Print nothing but the lines below starting at the line that holds "- destruct (editStock r) as [e|] eqn:He." and ending at the line that holds "(sc0 : gmap", including both, each exactly as written.

Records contained in a dataset
<<<<

(** * Sockeye training CLI (sockeye/train.py): resume decision, argument
      snapshot and optimizer parameter assembly

    A shallow embedding of [sockeye/train.py].  Python values are an
    inductive type with the language's own equality, ordering and
    truthiness; floats are IEEE-754 binary64 numbers (Stdlib's [spec_float]);
    dictionaries are [gmap string _]; [main] is a program in a small
    state-and-exception monad over the file system and a trace of the calls
    it makes to its collaborators. *)

From Stdlib Require Import ZArith QArith Ascii String List Bool Lia.
From Stdlib Require Import Floats.SpecFloat.
From stdpp Require Import gmap strings list.

Local Open Scope string_scope.

(** ** Python values *)

Module Py.

(** The values an argparse namespace of this program holds and that
    [json.load] can give back: [None], booleans, integers, floats, strings
    and lists. *)
#[warnings="-register-all"]
Inductive value :=
| VNone
| VBool (b : bool)
| VInt (z : Z)
| VFloat (f : spec_float)
| VStr (s : string)
| VList (l : list value).

(** Python's [float] is binary64. *)
Definition prec : Z := 53.
Definition emax : Z := 1024.

Definition float_zero : spec_float := S754_zero false.
(** The literal [1.0]. *)
Definition float_one : spec_float := SFone prec emax.
(** X5.  A handler contacts the remote store at most once, and only with the
    request of its own operation: the add handler posts the form with
    [current_price] set to [null], the save handler puts the edit buffer
    under its own [id], and the delete handler, which has no client-side
    check, always sends its delete. *)
Theorem handlers_send_one_request (r : state) (id0 : value) :
  (sent (dispatch handleAddStock r) = []
   \/ sent (dispatch handleAddStock r)
      = [POST (with_current_price (newStock r) Null)])
  /\ (sent (dispatch handleSaveEdit r) = []
      \/ exists e, editStock r = Some e
                   /\ sent (dispatch handleSaveEdit r) = [PUT (id e) e])
  /\ sent (dispatch (fun r => handleDeleteStock r id0) r) = [DELETE id0].
Proof.
  split; [|split].
  - destruct (acceptable_dec (newStock r)) as [H|H].
    + right. now apply handleAddStock_sent.
    + left. now apply handleAddStock_rejected_form.
  - destruct (editStock r) as [e|] eqn:He.
    + destruct (acceptable_dec e) as [H|H].
      * right. exists e. split; [reflexivity|]. now apply handleSaveEdit_sent.
      * left. apply handleSaveEdit_rejected_edit.
        intros e' He'. rewrite He in He'. now injection He' as <-.
    + left. apply handleSaveEdit_rejected_edit.
      intros e' He'. rewrite He in He'. discriminate.
  - apply handleDeleteStock_sent.
Qed.
Lemma Ungroup_GroupBy_groups_witness :
  exists out h',
    GroupBy (ofTable twoKeysT) ["a"%string] [] = Ok (out, h')
    /\ Tables (Ungroup h' out) = Tables (ofTable twoKeysT)
    /\ Forall2 (fun gt ot => ot.1 = gt.1 /\ Columns ot.2 = Columns gt.2
                             /\ (is_Some (Const gt.2 "a") -> ot.2 = gt.2))
         (ofTable twoKeysT) (Ungroup h' out).
Proof.
  do 2 eexists. split; [vm_compute; reflexivity|].
  apply (Ungroup_GroupBy_groups (ofTable twoKeysT) "a" []).
  - apply ofTable_wf, twoKeysT_wf.
  - vm_compute; reflexivity.
  - intros gt ->%list_elem_of_singleton. right. by vm_compute.
Defined.

(** * Facets, continued *)

(** ** What an application leaves alone *)

Section FacetFrame.

Variable f : FacetCommon.
Variable dir : string.
Variable vals : gmap value valInfo.
Variable grouped : list (option nat * list (string * column)).

Lemma subplotsFor_prefix (sub : nat) (s : subplot) (nbands : list (option nat))
    (sc0 : gmap nat (list (option nat))) (sps0 : list subplot) nsubplots sc sps :
  subplotsFor dir vals sub s nbands sc0 sps0 = Ok (nsubplots, sc, sps) ->
  sps0 `prefix_of` sps.
Proof.
  unfold subplotsFor. destruct (sc0 !! sub) as [nsub0|]; [by intros [= _ _ <-]|].
  destruct (fillSubplots _ _ _ _ _ _ _ _) as [[nsub' sps']|] eqn:Hfill; [|done].
  simpl. intros [= _ _ <-].
  by destruct (fillSubplots_spec _ _ _ _ _ _ _ _ _ _ Hfill) as [? _].
Qed.

Lemma splitScale_scalers aes nband g ngid st :
  fscalers st `prefix_of` fscalers (splitScale aes nband g ngid st).
Proof.
  unfold splitScale. destruct (scalesC st !! _); simpl; [done|].
  by apply prefix_app_r.
Qed.

Lemma splitScales_scalers nband g ngid st :
  fscalers st `prefix_of` fscalers (splitScales f nband g ngid st)
  /\ (SplitXScales f = false -> SplitYScales f = false ->
      splitScales f nband g ngid st = st).
Proof.
  unfold splitScales. split.
  - destruct (SplitXScales f), (SplitYScales f); try done.
    + etrans; apply splitScale_scalers.
    + apply splitScale_scalers.
    + apply splitScale_scalers.
  - by intros -> ->.
Qed.
(** X7. A single-entry set adds its key and no other: the keys afterwards
    are the old keys and [s]; the map grows by one entry when [s] was
    absent and keeps its size when [s] was present. *)
Theorem setOne_keys (h : hitOutput) (s : string) (x : double) :
  dom (raws (setOneRaw s x h)) = {[ s ]} ∪ dom (raws h) /\
  dom (dgtz (setOneDgt s x h)) = {[ s ]} ∪ dom (dgtz h) /\
  (raws h !! s = None -> size (raws (setOneRaw s x h)) = S (size (raws h))) /\
  (dgtz h !! s = None -> size (dgtz (setOneDgt s x h)) = S (size (dgtz h))) /\
  (is_Some (raws h !! s) -> size (raws (setOneRaw s x h)) = size (raws h)) /\
  (is_Some (dgtz h !! s) -> size (dgtz (setOneDgt s x h)) = size (dgtz h)).
Proof.
  rewrite raws_setOneRaw, dgtz_setOneDgt, !dom_insert_L.
  split; [done|]. split; [done|].
  split; [apply map_size_insert_None|].
  split; [apply map_size_insert_None|].
  split; apply map_size_insert_Some.
Qed.

Lemma setOne_keys_witness :
  size (raws (setOneRaw "time" zero sample_hit)) = S (size (raws sample_hit)) /\
  size (raws (setOneRaw "edep" zero sample_hit)) = size (raws sample_hit).
Proof.
  destruct (setOne_keys sample_hit "time" zero) as (_ & _ & Hnew & _).
  destruct (setOne_keys sample_hit "edep" zero) as (_ & _ & _ & _ & Hold & _).
  split; [apply Hnew; reflexivity|apply Hold; eexists; reflexivity].
Defined.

>>>>

• [Solution to this exercise]:
  - destruct (editStock r) as [e|] eqn:He.
    + destruct (acceptable_dec e) as [H|H].
      * right. exists e. split; [reflexivity|]. now apply handleSaveEdit_sent.
      * left. apply handleSaveEdit_rejected_edit.
        intros e' He'. rewrite He in He'. now injection He' as <-.
    + left. apply handleSaveEdit_rejected_edit.
      intros e' He'. rewrite He in He'. discriminate.
  - apply handleDeleteStock_sent.
Qed.
Lemma Ungroup_GroupBy_groups_witness :
  exists out h',
    GroupBy (ofTable twoKeysT) ["a"%string] [] = Ok (out, h')
    /\ Tables (Ungroup h' out) = Tables (ofTable twoKeysT)
    /\ Forall2 (fun gt ot => ot.1 = gt.1 /\ Columns ot.2 = Columns gt.2
                             /\ (is_Some (Const gt.2 "a") -> ot.2 = gt.2))
         (ofTable twoKeysT) (Ungroup h' out).
Proof.
  do 2 eexists. split; [vm_compute; reflexivity|].
  apply (Ungroup_GroupBy_groups (ofTable twoKeysT) "a" []).
  - apply ofTable_wf, twoKeysT_wf.
  - vm_compute; reflexivity.
  - intros gt ->%list_elem_of_singleton. right. by vm_compute.
Defined.

(** * Facets, continued *)

(** ** What an application leaves alone *)

Section FacetFrame.

Variable f : FacetCommon.
Variable dir : string.
Variable vals : gmap value valInfo.
Variable grouped : list (option nat * list (string * column)).

Lemma subplotsFor_prefix (sub : nat) (s : subplot) (nbands : list (option nat))
    (sc0 : gmap nat (list (option nat))) (sps0 : list subplot) nsubplots sc sps :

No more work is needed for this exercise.